A particularly frustrating form of rebellion we witness is when our adolescent students shut down and close in on themselves.
Parents demand their attention, but we can never be quite sure if our children are listening to us. Teachers stare at blank faces. The young spend time poring over books and gadgets but adults cannot tell if they are absorbing anything. They seem to be mocking us with their expressionlessness. In reality, most of the time they are punishing themselves with guilt, self-blame and shame, even if they look like they couldn’t care less.
Education systems, like all other symbols of modern civilization were supposed to get more progressive and freer in the 21st century, but the state of our children and our frayed relationships with them tells a different story.
In his 1991 book, A Letter to Teachers: Reflections on Schooling and the Art of Teaching, Vitto Perrone writes, “There is, it seems, more concern about whether children learn the mechanics of reading and writing than grow to love reading and writing; learn about democracy than have practice in democracy; hear about knowledge… rather than gain experience in personally constructing knowledge… see the world narrowly, simple and ordered, rather than broad complex and uncertain.”
Across ages, parents are constantly realizing that the education industrial complex does not center their beloved children in the process of educating them. Despite our privilege and understanding of the psychology of relationships, we continue with methods that diminish children. Demanding obedience above all from a child (whether by psychological means, by physical punishment, or through some combination of both), elders inhibit the child from fostering an authentic sense of self.

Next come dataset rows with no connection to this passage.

(** The context that [validate_weights] gives to its warnings, and the two
    warnings it builds for a field and its value. *)
Definition weight_context (field_name : str) (value : float) : option dict :=
  Some [(u "field", VStr field_name); (u "value", VFloat value)].

Definition negative_weight_warning {py : PyLib} (field_name : str) (value : float) : Warning :=
  make_warning (u "negative_weight") (weight_context field_name value) (Some ERROR) None.

Definition weight_exceeds_limit_warning {py : PyLib} (field_name : str) (value : float)
    : Warning :=
  make_warning (u "weight_exceeds_limit") (weight_context field_name value) (Some WARN) None.

(** Where a warning added by [validate_weights] comes from: a field that is
    set, whose value is out of range on one side. *)
Definition from_field {py : PyLib} (fields : list (str * option float)) (w : Warning) : Prop :=
  exists name v, In (name, Some v) fields /\
    (((v <? ValidationThresholds.MIN_WEIGHT_KG)%float = true /\
      w = negative_weight_warning name v)
     \/ ((ValidationThresholds.MAX_WEIGHT_KG <? v)%float = true /\
         w = weight_exceeds_limit_warning name v)).

(** A warning list without the keys of the two warnings of a field. *)
Definition keys_free {py : PyLib} (name : str) (v : float) (ws : list Warning) : Prop :=
  key_present (_warning_key (negative_weight_warning name v)) ws = false /\
  key_present (_warning_key (weight_exceeds_limit_warning name v)) ws = false.

(** The longest prefix of [s] whose characters satisfy [p]. *)
Fixpoint takewhile (p : char -> bool) (s : str) : str :=
  match s with
  | c :: s' => if p c then c :: takewhile p s' else []
  | [] => []
  end.

(** The digits that start at the first ASCII digit of [s], six at most. *)
Fixpoint first_digit_run (s : str) : option str :=
  match s with
  | [] => None
  | c :: s' => if ascii_digit c then Some (firstn 6 (takewhile ascii_digit s)) else first_digit_run s'
  end.

(** Whether [s] holds an ASCII digit that stands right after [-], [:] or a
    blank. *)
Fixpoint digit_after_separator (s : str) : bool :=
  match s with
  | c :: ((c' :: _) as s') =>
    (serial_separator c && ascii_digit c') || digit_after_separator s'
  | _ => false
  end.

(** The compacted text, the index of each of its characters in the text,
    and the window of a label at a position of the compacted text. *)
Definition compacted (text : str) : str := fst (_compact_with_index_map text).
Definition index_map (text : str) : list nat := snd (_compact_with_index_map text).
Definition window (text label : str) (start : nat) : str :=
  slice (compacted text) start (start + length (compact_text label)).

(** The pruning test of the loop: a window is scored unless its first
    character differs from the first character of the label. *)
Definition first_char_matches (window label : str) : bool :=
  match window, label with
  | w0 :: _, l0 :: _ => (w0 =? l0)%N
  | _, _ => true
  end.

(** What the loop of [_fuzzy_label_span] has found after the first [k]
    positions: no scored window among them beats the best score, and the
    best start, when there is one, is a scored window whose ratio is the best
    score. *)
Definition loop_invariant {py : PyLib} (ct cl : str) (n k : nat)
    (state : float * option nat) : Prop :=
  (forall s', s' < k -> first_char_matches (slice ct s' (s' + n)) cl = true ->
     (fst state <? SequenceMatcher_ratio cl (slice ct s' (s' + n)))%float = false)
  /\ match snd state with
     | None => fst state = 0%float
     | Some s =>
       s < k /\ first_char_matches (slice ct s (s + n)) cl = true
       /\ fst state = SequenceMatcher_ratio cl (slice ct s (s + n))
       /\ PyFloat.is_number (fst state) = true
     end.

(** A payload of one page with the given lines. *)
Definition payload_of_lines (lines : list str) : Payload :=
  Build_Payload (Some [Build_Page (Some (map (fun t => Build_PageLine (Some t)) lines)) None])
    None.



(** The weights and the weighing times of a record. *)
Definition measures (r : ParsedRecord)
    : option float * option float * option float * option float * option str * option str :=
  (gross_weight_kg r, tare_weight_kg r, net_weight_kg r, deduction_weight_kg r,
   weigh_time_in r, weigh_time_out r).

(** A warning list after zero or one [label_empty_value] warning was added
    to it. *)
Definition grown {py : PyLib} (ws ws' : list Warning) : Prop :=
  ws' = ws \/
  exists label_name,
    ws' = add_warning ws (u "label_empty_value") (Some [(u "label", VStr label_name)]) None None.

(** A rule that leaves the weights, the weighing times and the candidates as
    they are. *)
Definition frame (rule : assembly -> assembly) : Prop :=
  forall st,
    measures (st_record (rule st)) = measures (st_record st)
    /\ st_candidates (rule st) = st_candidates st.

(** A line on which no label of the four weight families is found, neither
    as written nor by similarity. *)
Definition unlabeled {py : PyLib} (line : LineInfo) : Prop :=
  best_label_span (cleaned line) (labels "gross") = None
  /\ best_label_span (cleaned line) (labels "tare") = None
  /\ best_label_span (cleaned line) (labels "net") = None
  /\ best_label_span (cleaned line) (labels "deduction") = None.

(** An unlabeled line with a bare time [t] and a bare weight [w] other than
    0 kg. *)
Definition timed_weight_line {py : PyLib} (line : LineInfo) (t : str) (w : float) : Prop :=
  unlabeled line
  /\ extract_time (cleaned line) = Some t
  /\ extract_weight (cleaned line) = Some w
  /\ PyFloat.truthy w = true.

(** The rules of a line that come before the weight rules. *)
Definition head_rules {py : PyLib} (line : LineInfo) (st : assembly) : assembly :=
  weak_direction_rule line (direction_rule line (item_rule line (item_direction_rule line
    (partner_rule line (vehicle_rule line (serial_rule line (date_rule line
      (salutation_rule line st)))))))).

(** A string field keeps its value once it holds a string that is not
    empty. *)
Definition kept_str (x y : option str) : Prop := str_set_and_nonempty x = true -> y = x.

(** A field keeps its value once it is set. *)
Definition kept_value {A : Type} (x y : option A) : Prop := x <> None -> y = x.

(** A weight keeps its value once it is set and not 0 kg. *)
Definition kept_weight (x y : option float) : Prop := float_set_and_nonzero x = true -> y = x.

(** What a step from record [r] to record [r'] keeps of every field but the
    direction; [weight] says when a gross or tare weight is kept. *)
Definition fields_kept (weight : option float -> option float -> Prop)
    (r r' : ParsedRecord) : Prop :=
  doc_type r' = doc_type r
  /\ raw_text r' = raw_text r
  /\ kept_str (weigh_date r) (weigh_date r')
  /\ kept_str (weigh_time_in r) (weigh_time_in r')
  /\ kept_str (weigh_time_out r) (weigh_time_out r')
  /\ kept_str (serial_no r) (serial_no r')
  /\ kept_str (vehicle_no r) (vehicle_no r')
  /\ kept_str (partner_name r) (partner_name r')
  /\ kept_str (item_name r) (item_name r')
  /\ kept_str (issuer r) (issuer r')
  /\ kept_str (timestamp r) (timestamp r')
  /\ kept_value (gps r) (gps r')
  /\ weight (gross_weight_kg r) (gross_weight_kg r')
  /\ weight (tare_weight_kg r) (tare_weight_kg r')
  /\ kept_value (net_weight_kg r) (net_weight_kg r')
  /\ kept_value (deduction_weight_kg r) (deduction_weight_kg r').

(** First writer wins: every set field but the direction keeps its value. *)
Definition first_writer_wins : ParsedRecord -> ParsedRecord -> Prop := fields_kept kept_value.

(** The state of the loop after the first [n] lines. *)
Definition assemble_upto {py : PyLib} (n : nat) (preprocessed : PreprocessResult) : assembly :=
  fold_left parse_line (firstn n (enumerate (line_infos preprocessed)))
    (initial_assembly preprocessed).



(** The lines of a payload after preprocessing, with no warning of the
    loader. *)
Definition preprocessed_lines {py : PyLib} (lines : list str) : PreprocessResult :=
  preprocess_payload (payload_of_lines lines) [].

(** What [build_line_infos] makes of one line. *)
Definition line_info_of (line : str) : LineInfo :=
  Build_LineInfo line (normalize_spaces line) (compact_text (normalize_spaces line)).

(** The three lines of the test of several time and weight pairs. *)
Definition three_pairs_lines : list str :=
  [u "01:00 1,000 kg"; u "01:10 800 kg"; u "01:20 900 kg"].

(** A gross weight of 0 kg under its label, then a bare time and weight. *)
Definition zero_gross_lines : list str := [u "총중량: 0 kg"; u "01:00 500 kg"].

(** Three bare time and weight lines; the second weighs 0 kg. *)
Definition zero_second_lines : list str :=
  [u "01:00 1000 kg"; u "01:10 0 kg"; u "01:20 900 kg"].


(** ** A reference library

    The library used where a property is shown on a concrete input. *)

(** [repr] of a float that is an integer below 2^53 in magnitude: its digits
    and [.0]. Other floats do not occur in the inputs shown. *)
Definition integral_float_repr (x : float) : str :=
  match Prim2SF x with
  | S754_zero sg => (if sg then u "-" else []) ++ u "0.0"
  | S754_finite sg m e =>
    let v := if sg then Zneg m else Zpos m in
    if (0 <=? e)%Z then str_of_int (v * 2 ^ e) ++ u ".0"
    else if (v mod 2 ^ (- e) =? 0)%Z then str_of_int (v / 2 ^ (- e)) ++ u ".0"
    else u "<float>"
  | _ => u "<float>"
  end.

(** Modelled from the spec: the similarity ratio of [difflib], which the
    package imports. The specification describes it as Ratcliff/Obershelp
    style: twice the number of matched characters over the total length,
    the matched characters being those of the longest common contiguous
    block and, recursively, of the longest common blocks to its left and to
    its right. *)
Fixpoint common_prefix_length (a b : str) : nat :=
  match a, b with
  | x :: a', y :: b' => if (x =? y)%N then S (common_prefix_length a' b') else 0
  | _, _ => 0
  end.

(** All suffixes of a list, each with its offset. *)
Fixpoint suffixes_from (i : nat) (a : str) : list (nat * str) :=
  match a with
  | [] => []
  | _ :: a' => (i, a) :: suffixes_from (S i) a'
  end.

(** The longest common block [(i, j, size)]; of several of the same size,
    the one that starts first in [a], then first in [b]. *)
Definition longest_common_block (a b : str) : nat * nat * nat :=
  fold_left
    (fun best ia =>
       fold_left
         (fun best jb =>
            let k := common_prefix_length (snd ia) (snd jb) in
            if Nat.ltb (snd best) k then (fst ia, fst jb, k) else best)
         (suffixes_from 0 b) best)
    (suffixes_from 0 a) (0, 0, 0).

Fixpoint matched_characters (fuel : nat) (a b : str) : nat :=
  match fuel with
  | O => 0
  | S fuel' =>
    let '(i, j, k) := longest_common_block a b in
    match k with
    | O => 0
    | _ =>
      matched_characters fuel' (firstn i a) (firstn j b) + k
      + matched_characters fuel' (skipn (i + k) a) (skipn (j + k) b)
    end
  end.

Definition ratcliff_obershelp_ratio (a b : str) : float :=
  let total := length a + length b in
  match total with
  | O => 1.0%float
  | _ =>
    (2.0 * PyFloat.of_int (Z.of_nat (matched_characters (S total) a b))
     / PyFloat.of_int (Z.of_nat total))%float
  end.

#[global] Instance reference_lib : PyLib :=
  {| float_repr := integral_float_repr; SequenceMatcher_ratio := ratcliff_obershelp_ratio |}.

(** * Properties *)

(** ** Order of binary64 values *)

Module FloatFacts.

Local Open Scope float_scope.

Ltac cmp_cases :=
  repeat match goal with
         | |- context [Z.compare ?a ?b] => destruct (Z.compare_spec a b)
         | H : context [Z.compare ?a ?b] |- _ => destruct (Z.compare_spec a b)
         | |- context [Pos.compare ?a ?b] => destruct (Pos.compare_spec a b)
         | H : context [Pos.compare ?a ?b] |- _ => destruct (Pos.compare_spec a b)
         end.

Lemma SFltb_trans (a b c : spec_float) :
  SFltb a b = true -> SFltb b c = true -> SFltb a c = true.
Proof.
  unfold SFltb, SFcompare.
  destruct a as [[|]|[|]| |[|] ma ea], b as [[|]|[|]| |[|] mb eb], c as [[|]|[|]| |[|] mc ec];
    try discriminate; try reflexivity;
    intros Hab Hbc; change (PosDef.Pos.compare_cont Eq) with Pos.compare in *;
    cmp_cases; simpl in *; try discriminate; try reflexivity; subst; try lia.
Qed.

Lemma SFltb_irrefl (a : spec_float) : SFltb a a = false.
Proof.
  unfold SFltb, SFcompare.
  destruct a as [[|]|[|]| |[|] ma ea]; try reflexivity;
    change (PosDef.Pos.compare_cont Eq) with Pos.compare;
    rewrite Z.compare_refl, Pos.compare_refl; reflexivity.
Qed.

Dependent on adults for their survival, when children are punished - even if they are punished for no reason or for a reason that makes no sense - they blame themselves and believe that the fault lies within them. Trapped in a corner, the child cannot allow himself to experience fully his own pain, because that, too, might lead to questioning of his parents and other significant adults. It is easier to turn the hurt inwards than to confront the brittle authority of others.
We despair that none of our disciplining tactics seem to work on the new generation. “Children these days are very smart,” is a constant refrain across generations. This isn’t spoken in admiration, but in disdain.
We forget that good discipline requires time. It needs attention. When we have no time to give our children, or no time we are willing to give, we cannot stay in touch with their needs and developing personalities. We outsource attention. Ours is dedicated to work and gadgets. We hire others to pay attention to our children.
Sometimes after I been angry with our first-born child, or after her father has snapped at her and she has quietly, purposefully left the room, I worry that our daughter may be plotting to leave our home as soon as she is able to. And go very, very far away. Of course it is embedded in the process of raising children that we will often find our emotional states mismatched.
We want our children to be independent. We also need them to be deeply emotionally connected. We want our home to be their safe space, not a place where they feel un-seen.
“I dream about a room of my own. A kitchen that belongs to me,” our daughter shared one evening. I remember my own fantasies from my teenage years. I made them come true. I shared about them with my daughter.
I also made a mental note to create enough loving, confident space between us for her to feel that the home and its landscape belongs to her. It’s not just about space or gadgets, really. It is about freedom. Children flourish when they are free to express themselves. Discover their own preferences without fear of judgement and a reminder of taboos.
To return to this time of the year when exams loom ahead, let us not develop seasonal allergies all over again. After two years of living with the uncertainty of death and loss brought on by the repeated waves of the Covid-19 pandemic, we must find it in ourself to look anew at old fears.
Raising children can empower us; it offers us a chance to find our agency. To realize that what makes us most vulnerable as adults is also the source of our greatest strength.